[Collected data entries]

>>

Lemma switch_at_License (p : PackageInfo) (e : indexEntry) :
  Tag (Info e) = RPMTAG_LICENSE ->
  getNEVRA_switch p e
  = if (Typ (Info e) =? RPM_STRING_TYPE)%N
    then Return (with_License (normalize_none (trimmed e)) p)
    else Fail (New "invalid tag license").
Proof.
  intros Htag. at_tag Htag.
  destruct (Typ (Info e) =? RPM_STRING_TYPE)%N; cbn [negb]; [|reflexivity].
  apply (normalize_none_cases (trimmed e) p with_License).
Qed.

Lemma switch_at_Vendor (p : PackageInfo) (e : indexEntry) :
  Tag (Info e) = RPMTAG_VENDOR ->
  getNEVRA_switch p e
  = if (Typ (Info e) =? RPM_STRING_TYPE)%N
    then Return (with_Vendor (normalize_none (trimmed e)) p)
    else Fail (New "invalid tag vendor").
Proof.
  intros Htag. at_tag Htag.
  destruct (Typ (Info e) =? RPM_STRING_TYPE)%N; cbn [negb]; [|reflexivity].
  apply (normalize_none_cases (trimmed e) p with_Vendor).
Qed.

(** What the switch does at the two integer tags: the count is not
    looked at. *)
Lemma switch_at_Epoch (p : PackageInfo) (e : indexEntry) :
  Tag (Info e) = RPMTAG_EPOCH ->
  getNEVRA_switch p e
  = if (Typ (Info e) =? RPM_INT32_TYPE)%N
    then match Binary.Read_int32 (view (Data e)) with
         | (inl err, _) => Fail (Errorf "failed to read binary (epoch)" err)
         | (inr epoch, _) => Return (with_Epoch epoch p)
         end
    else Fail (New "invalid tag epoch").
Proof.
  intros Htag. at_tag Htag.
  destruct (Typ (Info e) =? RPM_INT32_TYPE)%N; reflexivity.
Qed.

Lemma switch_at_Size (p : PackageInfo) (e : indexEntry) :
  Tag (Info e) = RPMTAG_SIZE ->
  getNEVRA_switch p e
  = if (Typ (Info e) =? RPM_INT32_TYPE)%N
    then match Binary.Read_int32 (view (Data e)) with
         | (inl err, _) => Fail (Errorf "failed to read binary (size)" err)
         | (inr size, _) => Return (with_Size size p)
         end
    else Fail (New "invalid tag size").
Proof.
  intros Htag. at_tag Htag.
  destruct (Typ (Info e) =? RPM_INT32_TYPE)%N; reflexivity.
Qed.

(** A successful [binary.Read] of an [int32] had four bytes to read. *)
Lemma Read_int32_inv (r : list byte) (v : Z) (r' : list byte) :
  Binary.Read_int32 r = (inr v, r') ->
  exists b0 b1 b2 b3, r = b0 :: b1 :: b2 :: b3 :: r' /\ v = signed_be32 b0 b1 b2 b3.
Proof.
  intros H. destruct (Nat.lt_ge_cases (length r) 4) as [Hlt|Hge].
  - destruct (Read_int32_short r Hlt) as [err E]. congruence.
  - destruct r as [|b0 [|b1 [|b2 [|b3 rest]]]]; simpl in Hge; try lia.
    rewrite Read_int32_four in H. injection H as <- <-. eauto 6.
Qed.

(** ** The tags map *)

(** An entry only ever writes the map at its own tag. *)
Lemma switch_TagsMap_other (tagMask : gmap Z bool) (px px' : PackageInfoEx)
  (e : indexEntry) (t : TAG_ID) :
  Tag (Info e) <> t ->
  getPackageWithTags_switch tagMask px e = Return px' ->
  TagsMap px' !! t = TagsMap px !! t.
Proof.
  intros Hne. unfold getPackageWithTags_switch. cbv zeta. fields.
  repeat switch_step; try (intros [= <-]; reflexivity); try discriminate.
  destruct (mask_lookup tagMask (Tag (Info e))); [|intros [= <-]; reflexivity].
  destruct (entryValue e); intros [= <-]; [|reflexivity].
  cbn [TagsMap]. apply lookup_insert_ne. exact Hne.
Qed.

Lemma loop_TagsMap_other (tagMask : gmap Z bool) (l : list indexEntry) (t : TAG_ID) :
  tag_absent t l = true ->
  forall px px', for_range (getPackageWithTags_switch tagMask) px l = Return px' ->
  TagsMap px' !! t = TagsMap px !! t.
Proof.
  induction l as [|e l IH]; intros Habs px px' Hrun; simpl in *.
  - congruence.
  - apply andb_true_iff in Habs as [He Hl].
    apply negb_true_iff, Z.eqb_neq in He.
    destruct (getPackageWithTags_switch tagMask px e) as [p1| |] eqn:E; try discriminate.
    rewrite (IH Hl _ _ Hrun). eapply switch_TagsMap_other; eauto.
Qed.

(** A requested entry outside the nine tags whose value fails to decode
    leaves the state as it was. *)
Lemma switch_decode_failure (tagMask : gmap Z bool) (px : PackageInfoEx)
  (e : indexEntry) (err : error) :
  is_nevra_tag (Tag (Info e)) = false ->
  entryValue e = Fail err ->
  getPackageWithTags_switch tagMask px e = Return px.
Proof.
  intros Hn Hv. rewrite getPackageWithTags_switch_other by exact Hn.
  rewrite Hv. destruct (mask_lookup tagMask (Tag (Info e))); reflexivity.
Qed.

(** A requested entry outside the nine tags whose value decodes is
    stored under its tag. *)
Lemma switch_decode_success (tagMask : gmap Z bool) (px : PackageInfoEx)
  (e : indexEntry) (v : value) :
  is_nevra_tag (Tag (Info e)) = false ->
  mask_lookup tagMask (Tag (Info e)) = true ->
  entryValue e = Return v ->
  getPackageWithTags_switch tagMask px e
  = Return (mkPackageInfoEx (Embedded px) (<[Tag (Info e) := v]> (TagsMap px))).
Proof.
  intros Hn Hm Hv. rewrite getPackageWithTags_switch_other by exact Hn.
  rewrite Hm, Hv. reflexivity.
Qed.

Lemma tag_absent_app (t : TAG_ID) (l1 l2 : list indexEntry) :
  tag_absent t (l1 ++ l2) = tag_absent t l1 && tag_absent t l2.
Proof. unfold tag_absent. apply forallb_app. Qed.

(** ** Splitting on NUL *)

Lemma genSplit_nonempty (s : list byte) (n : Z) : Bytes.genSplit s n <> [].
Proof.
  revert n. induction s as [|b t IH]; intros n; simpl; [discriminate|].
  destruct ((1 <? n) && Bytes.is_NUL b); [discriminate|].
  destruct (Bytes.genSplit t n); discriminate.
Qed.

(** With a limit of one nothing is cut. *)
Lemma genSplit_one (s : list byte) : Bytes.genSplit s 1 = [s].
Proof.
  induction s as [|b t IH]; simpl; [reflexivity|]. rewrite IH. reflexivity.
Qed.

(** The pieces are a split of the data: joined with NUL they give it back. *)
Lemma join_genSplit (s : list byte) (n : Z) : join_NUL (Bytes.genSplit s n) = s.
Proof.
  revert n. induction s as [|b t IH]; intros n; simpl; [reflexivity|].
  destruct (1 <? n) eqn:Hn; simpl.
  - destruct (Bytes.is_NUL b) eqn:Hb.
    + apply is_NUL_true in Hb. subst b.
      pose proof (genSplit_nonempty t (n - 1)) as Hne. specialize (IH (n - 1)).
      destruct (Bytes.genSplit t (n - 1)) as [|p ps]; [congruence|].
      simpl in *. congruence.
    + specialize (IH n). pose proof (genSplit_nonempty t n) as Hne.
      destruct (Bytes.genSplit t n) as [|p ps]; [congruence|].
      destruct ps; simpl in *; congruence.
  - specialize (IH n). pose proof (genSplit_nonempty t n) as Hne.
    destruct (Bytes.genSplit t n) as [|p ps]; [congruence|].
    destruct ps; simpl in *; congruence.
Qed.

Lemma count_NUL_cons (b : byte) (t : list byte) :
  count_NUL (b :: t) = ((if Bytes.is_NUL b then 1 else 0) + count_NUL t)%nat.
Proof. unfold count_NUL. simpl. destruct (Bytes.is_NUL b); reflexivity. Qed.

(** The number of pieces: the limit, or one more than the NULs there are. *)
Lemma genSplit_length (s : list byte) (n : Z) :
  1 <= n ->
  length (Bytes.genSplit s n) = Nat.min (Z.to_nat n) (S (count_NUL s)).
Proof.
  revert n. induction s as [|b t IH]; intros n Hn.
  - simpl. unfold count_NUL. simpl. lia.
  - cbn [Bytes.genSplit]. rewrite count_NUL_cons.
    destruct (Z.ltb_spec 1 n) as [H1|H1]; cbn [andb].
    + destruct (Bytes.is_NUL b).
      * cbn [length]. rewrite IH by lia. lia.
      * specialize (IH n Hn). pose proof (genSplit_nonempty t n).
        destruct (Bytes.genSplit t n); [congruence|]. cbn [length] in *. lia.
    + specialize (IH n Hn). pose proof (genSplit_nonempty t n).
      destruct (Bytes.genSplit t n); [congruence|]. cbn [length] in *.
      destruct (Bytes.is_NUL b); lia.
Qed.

<<

The problem = After locating the line that contains "intros H. destruct", please copy exactly every line from the start of the records through it, and nothing else.

Problem solution =
Lemma switch_at_License (p : PackageInfo) (e : indexEntry) :
  Tag (Info e) = RPMTAG_LICENSE ->
  getNEVRA_switch p e
  = if (Typ (Info e) =? RPM_STRING_TYPE)%N
    then Return (with_License (normalize_none (trimmed e)) p)
    else Fail (New "invalid tag license").
Proof.
  intros Htag. at_tag Htag.
  destruct (Typ (Info e) =? RPM_STRING_TYPE)%N; cbn [negb]; [|reflexivity].
  apply (normalize_none_cases (trimmed e) p with_License).
Qed.

Lemma switch_at_Vendor (p : PackageInfo) (e : indexEntry) :
  Tag (Info e) = RPMTAG_VENDOR ->
  getNEVRA_switch p e
  = if (Typ (Info e) =? RPM_STRING_TYPE)%N
    then Return (with_Vendor (normalize_none (trimmed e)) p)
    else Fail (New "invalid tag vendor").
Proof.
  intros Htag. at_tag Htag.
  destruct (Typ (Info e) =? RPM_STRING_TYPE)%N; cbn [negb]; [|reflexivity].
  apply (normalize_none_cases (trimmed e) p with_Vendor).
Qed.

(** What the switch does at the two integer tags: the count is not
    looked at. *)
Lemma switch_at_Epoch (p : PackageInfo) (e : indexEntry) :
  Tag (Info e) = RPMTAG_EPOCH ->
  getNEVRA_switch p e
  = if (Typ (Info e) =? RPM_INT32_TYPE)%N
    then match Binary.Read_int32 (view (Data e)) with
         | (inl err, _) => Fail (Errorf "failed to read binary (epoch)" err)
         | (inr epoch, _) => Return (with_Epoch epoch p)
         end
    else Fail (New "invalid tag epoch").
Proof.
  intros Htag. at_tag Htag.
  destruct (Typ (Info e) =? RPM_INT32_TYPE)%N; reflexivity.
Qed.

Lemma switch_at_Size (p : PackageInfo) (e : indexEntry) :
  Tag (Info e) = RPMTAG_SIZE ->
  getNEVRA_switch p e
  = if (Typ (Info e) =? RPM_INT32_TYPE)%N
    then match Binary.Read_int32 (view (Data e)) with
         | (inl err, _) => Fail (Errorf "failed to read binary (size)" err)
         | (inr size, _) => Return (with_Size size p)
         end
    else Fail (New "invalid tag size").
Proof.
  intros Htag. at_tag Htag.
  destruct (Typ (Info e) =? RPM_INT32_TYPE)%N; reflexivity.
Qed.

(** A successful [binary.Read] of an [int32] had four bytes to read. *)
Lemma Read_int32_inv (r : list byte) (v : Z) (r' : list byte) :
  Binary.Read_int32 r = (inr v, r') ->
  exists b0 b1 b2 b3, r = b0 :: b1 :: b2 :: b3 :: r' /\ v = signed_be32 b0 b1 b2 b3.
Proof.
  intros H. destruct (Nat.lt_ge_cases (length r) 4) as [Hlt|Hge].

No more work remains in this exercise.